Output only the lines from the start of the entries through the line holding "- the email-inbox". Each line must match the original exactly.
[Start of section]
(** * BaristaCMS: the email-to-record ingestion pipeline

    A shallow embedding of
      - [server/services/email.js]          (subject tag parser, mailbox calls),
      - [server/services/emailProcessor.js] (the scheduled automatic pass),
      - the email-inbox router               (manual [/process] and
                                              [/process-single/:emailId],
                                              the listing [/unprocessed]),
    with the timer of the scheduled pass and the cache of the mail
    configuration, followed by the properties of the pipeline.

    Strings are sequences of code units; the embedding covers code units
    below 256 (one [ascii] each).  On that range the JavaScript notions used
    by the source are: white space ([\s], [trim]) = TAB, LF, VT, FF, CR,
    SPACE, NBSP; [toLowerCase] = the ASCII letters and the Latin-1 capitals
    192..222 (without 215); a case-insensitive regular expression compares
    ASCII letters without case and every other code unit exactly. *)

From Stdlib Require Import String Ascii List Bool Arith ZArith Lia DecimalString Permutation.
Import ListNotations.
Local Open Scope string_scope.
Local Open Scope list_scope.
Local Open Scope nat_scope.

(** String concatenation, written apart from list concatenation. *)
Infix "+++" := String.append (at level 60, right associativity).

(* ================================================================== *)
(** ** JavaScript strings *)
(* ================================================================== *)

Module Js.

Definition code (c : ascii) : nat := nat_of_ascii c.

(** White space of [\s] and of [String.prototype.trim]. *)
Definition is_ws (c : ascii) : bool :=
  let n := code c in
  ((9 <=? n) && (n <=? 13)) || (n =? 32) || (n =? 160).

(** The class [[ \t]]. *)
Definition is_blank (c : ascii) : bool :=
  let n := code c in (n =? 32) || (n =? 9).

Definition is_newline (c : ascii) : bool := code c =? 10.

Definition lower_char (c : ascii) : ascii :=
  let n := code c in
  if ((65 <=? n) && (n <=? 90))
     || ((192 <=? n) && (n <=? 222) && negb (n =? 215))
  then ascii_of_nat (n + 32) else c.

(** Canonicalisation of a code unit under the [i] flag: only ASCII letters
    fold on this range. *)
Definition fold_char (c : ascii) : ascii :=
  let n := code c in
  if (65 <=? n) && (n <=? 90) then ascii_of_nat (n + 32) else c.

Fixpoint map (f : ascii -> ascii) (s : string) : string :=
  match s with
  | EmptyString => EmptyString
  | String c s' => String (f c) (map f s')
  end.

Definition toLowerCase (s : string) : string := map lower_char s.

(** SQLite's [LOWER()] folds the ASCII letters only. *)
Definition sql_lower (s : string) : string := map fold_char s.
Lemma reshape_images_any_format_witness :
  KerasNotebook.reshape_images "channels_last" (Sample.images 3) (Sample.images 2)
    = Ok ({| shape := [3; 28; 28; 1]; data := data (Sample.images 3) |},
          {| shape := [2; 28; 28; 1]; data := data (Sample.images 2) |},
          [28; 28; 1]) /\
  exists a' b' s',
    KerasNotebook.reshape_images "channels_first" (Sample.images 3) (Sample.images 2)
      = Ok (a', b', s') /\
    data a' = data (Sample.images 3) /\
    prod s' = prod [28; 28; 1].
Proof.
  assert (H : KerasNotebook.reshape_images "channels_last" (Sample.images 3) (Sample.images 2)
              = Ok ({| shape := [3; 28; 28; 1]; data := data (Sample.images 3) |},
                    {| shape := [2; 28; 28; 1]; data := data (Sample.images 2) |},
                    [28; 28; 1])) by (vm_compute; reflexivity).
  split; [exact H|].
  destruct (reshape_images_any_format _ "channels_first" _ _ _ _ _ H)
    as (a' & b' & s' & H' & D1 & _ & _ & _ & P).
  exists a', b', s'. auto.
Defined.
Lemma scaledDraw_bounds (k n : Z) :
  0 <= k -> 0 <= n -> k * n < 2 ^ 58 ->
  k * n - 16 <= scaledDraw k n <= k * n + 16.
Proof.
  intros Hk Hn Hlt. unfold scaledDraw. cbv zeta.
  set (N := k * n) in *.
  assert (HN : 0 <= N) by (apply Z.mul_nonneg_nonneg; assumption).
  destruct (Z.log2 N + 1 - 53 <=? 0) eqn:Hs; [lia|].
  apply Z.leb_gt in Hs.
  assert (Hlog : Z.log2 N < 58).
  { apply Z.log2_lt_pow2; [|exact Hlt].
    destruct (Z.eq_dec N 0) as [E|E]; [|lia].
    rewrite E in Hs. cbn in Hs. lia. }
  pose proof (roundHalfEven_bounds N (Z.log2 N + 1 - 53) Hs HN) as Hb.
  assert (Hp : 2 ^ (Z.log2 N + 1 - 53 - 1) <= 2 ^ 4)
    by (apply Z.pow_le_mono_r; lia).
  change (2 ^ 4) with 16 in Hp. lia.
Qed.

Lemma scaledDraw_nonneg (k n : Z) : 0 <= k -> 0 <= n -> 0 <= scaledDraw k n.
Proof.
  intros Hk Hn. unfold scaledDraw. cbv zeta.
  assert (HN : 0 <= k * n) by (apply Z.mul_nonneg_nonneg; assumption).
  destruct (Z.log2 (k * n) + 1 - 53 <=? 0) eqn:Hs; [exact HN|].
  apply Z.leb_gt in Hs.
  assert (Hp : 0 < 2 ^ (Z.log2 (k * n) + 1 - 53))
    by (apply Z.pow_pos_nonneg; lia).
  apply Z.mul_nonneg_nonneg; [|lia].
  unfold roundHalfEven. cbv zeta.
  pose proof (Z.div_pos (k * n) _ HN Hp) as Hq.
  repeat match goal with
         | |- context [if ?b then _ else _] => destruct b
         end; lia.
Qed.
Lemma valid_finite_bounds (s : bool) (m : positive) (e : Z) :
  valid_binary (S754_finite s m e) = true ->
  -1074 <= e <= 971
  /\ Zdigits2 (Zpos m) <= 53
  /\ Zpos m < 2 ^ 53
  /\ (-1074 < e -> 2 ^ 52 <= Zpos m).
Proof.
  intros H. destruct (valid_finite s m e H) as [Hcan He].
  assert (Hge := fexp64_ge (Zdigits2 (Zpos m) + e)).
  assert (Hd : Zdigits2 (Zpos m) <= 53) by (unfold fexp64 in Hcan; lia).
  destruct (Zdigits2_bounds (Zpos m) ltac:(lia)) as [Hlow Hup].
  split; [lia|]. split; [exact Hd|]. split.
  - assert (2 ^ Zdigits2 (Zpos m) <= 2 ^ 53)
      by (apply pow2_le; assert (H0 := Zdigits2_nonneg (Zpos m)); lia).
    lia.
  - intros Hlt.
    assert (Hd53 : Zdigits2 (Zpos m) = 53) by (unfold fexp64 in Hcan; lia).
    rewrite Hd53 in Hlow. exact Hlow.
Qed.

(** The value of a valid finite number is its own rounding, below the
    infinity. *)
Lemma valid_finite_value (s : bool) (m : positive) (e : Z) :
  valid_binary (S754_finite s m e) = true ->
  let V := Zpos m * 2 ^ (e - unit_exp) in
  rvalZ V = V /\ 0 < V < CAP.
Proof.
  intros H V. destruct (valid_finite s m e H) as [Hcan He].
  destruct (valid_finite_bounds s m e H) as (Hb & _ & Hm & _).
  split.
  - apply rvalZ_canonical; [lia|].
    rewrite <- Zdigits2_log2 by lia. exact Hcan.
  - assert (Hp : 0 < 2 ^ (e - unit_exp)) by (apply pow2_pos; unfold unit_exp; lia).
    split; [unfold V; nia|].
    assert (2 ^ (e - unit_exp) <= 2 ^ (971 - unit_exp))
      by (apply pow2_le; unfold unit_exp; lia).
    replace CAP with (2 ^ 53 * 2 ^ (971 - unit_exp))
      by (unfold CAP; rewrite <- pow2_add by (unfold unit_exp; lia); reflexivity).
    unfold V. nia.
Qed.
(** X3: the first build only ever adds: a render removes no class from any
    element, detaches no [<style>] element, keeps the id of every [<style>]
    object and never lowers the counter. *)
Theorem first_build_never_removes (b : Build) (sup : bool) (s : State) (e : nat)
    (o : RenderOptions) :
  let s' := renderSquircle b sup s e o in
  squircleCounter s ≤ squircleCounter s'
  ∧ (∀ h, h ∈ head (doc s) → h ∈ head (doc s'))
  ∧ (∀ h st, styleObjects (doc s) !! h = Some st →
       ∃ st', styleObjects (doc s') !! h = Some st' ∧ id st' = id st)
  ∧ (∀ x el, elems (doc s) !! x = Some el →
       ∃ el', elems (doc s') !! x = Some el' ∧ classList el ⊆ classList el').
Proof.
intros s'.
assert (∀ x el, elems (doc s) !! x = Some el →
          ∃ el', elems (doc s') !! x = Some el' ∧ classList el ⊆ classList el') as Hcls.
{ intros x el Hx.
  pose proof (render_frames_by (λ a a', classList a ⊆ classList a') b sup s e o) as Hf.
  specialize (Hf ltac:(intros a y Hy; exact Hy)
                 ltac:(intros a1 a2 a3 H12 H23 y Hy; apply H23, H12, Hy)
                 ltac:(intros; apply classList_add_subseteq)
                 ltac:(intros v a y Hy; exact Hy) ltac:(intros v a y Hy; exact Hy) x).
  rewrite Hx in Hf. destruct Hf as (el' & ? & ? & _). eauto. }
split; [|split; [|split; [|exact Hcls]]]; clear Hcls; subst s'; unfold renderSquircle;
  (destruct (elems (doc s) !! e) as [el|]; [|by eauto]);
  (destruct sup; cbn [negb]; [|by eauto]);
  (destruct (_ || _); [by eauto|]);
  (destruct (border_mode o); cbn [doc squircleCounter]; [|by eauto]).
- destruct (match getElementById _ _ with Some h => _ | None => _ end). simpl. lia.
- intros h0 Hin.
  set (d2 := update_element e _ (update_element e _ (doc s))).
  assert (h0 ∈ head d2) as Hin2 by done.
  destruct (match getElementById _ d2 with Some h => _ | None => _ end) as [h d3] eqn:Hd3.
  assert (h0 ∈ head d3) as Hin3.
  { destruct (getElementById _ d2); [by injection Hd3 as _ <-|].
    destruct (createStyle d2) as [h' d] eqn:Hc. injection Hd3 as _ <-.
    unfold createStyle in Hc. injection Hc as _ <-. simpl.
    destruct (decide (h0 = h')) as [->|Hne]; apply elem_of_app.
    - right. by apply list_elem_of_singleton.
    - left. by apply list_elem_of_filter. }
  by destruct (is_static _ e).
- intros h0 st Hst.
  set (d2 := update_element e _ (update_element e _ (doc s))).
  assert (styleObjects d2 !! h0 = Some st) as Hst2 by done.
  destruct (match getElementById _ d2 with Some h => _ | None => _ end) as [h d3] eqn:Hd3.
  assert (∃ st3, styleObjects d3 !! h0 = Some st3 ∧ id st3 = id st) as (st3 & Hst3 & Hid3).
  { destruct (getElementById _ d2); [injection Hd3 as _ <-; by eauto|].
    destruct (createStyle d2) as [h' d] eqn:Hc. injection Hd3 as _ <-.
    unfold createStyle in Hc. injection Hc as <- <-. simpl.
    assert (h0 ≠ fresh (dom (styleObjects d2))) as Hne.
    { intros ->. pose proof (is_fresh (dom (styleObjects d2))) as Hf.
      apply Hf, elem_of_dom. eauto. }
    rewrite lookup_alter_ne, lookup_insert_ne by done. eauto. }
  set (css := border_css _ _ _ _ _ _ _).
  assert (∃ st4, styleObjects (set_textContent h css d3) !! h0 = Some st4 ∧ id st4 = id st)
    as (st4 & Hst4 & Hid4).
  { simpl. destruct (decide (h0 = h)) as [->|Hne].
    - rewrite lookup_alter_eq, Hst3. simpl. eauto.
    - rewrite lookup_alter_ne by done. eauto. }
  destruct (is_static _ e); simpl; eauto.
Qed.
(* ===== verification/_CoqProject ===== *)
-Q . S2P
Prelude.v
Machine.v
State.v
CString.v
Kalloc.v
Vm.v
VmFacts.v
VmUser.v
VmKernel.v
VmWitness.v
Printf.v
Sched.v
Spinlock.v
Sleeplock.v
SleepWakeup.v
Block.v
Bio.v
Store.v
Virtio.v
VirtioFacts.v
Log.v
LogFacts.v
Uio.v
Fs.v
Trans.v
FsFacts.v
FileFacts.v
WriteFacts.v
Dir.v
FsWitness.v
Pipe.v
Console.v
File.v
Proc.v
Exec.v
Sysfile.v
Syscall.v
Trap.v
TrapFacts.v
MmrFacts.v
PipeFacts.v
Riscv.v
Asm.v
Start.v
FirstProc.v
Boot.v
BootFacts.v
Initcode.v
Path.v
Ulib.v
Unix.v
Uprogs.v
Grep.v
ShParse.v
ShFacts.v
ShGrammar.v
ShRun.v
Ls.v
Init.v
Utools.v
ProdCons.v
Umalloc.v
Mkfs.v
MkfsImage.v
[End of section]
Output of the task
(** * BaristaCMS: the email-to-record ingestion pipeline

    A shallow embedding of
      - [server/services/email.js]          (subject tag parser, mailbox calls),
      - [server/services/emailProcessor.js] (the scheduled automatic pass),
      - the email-inbox router               (manual [/process] and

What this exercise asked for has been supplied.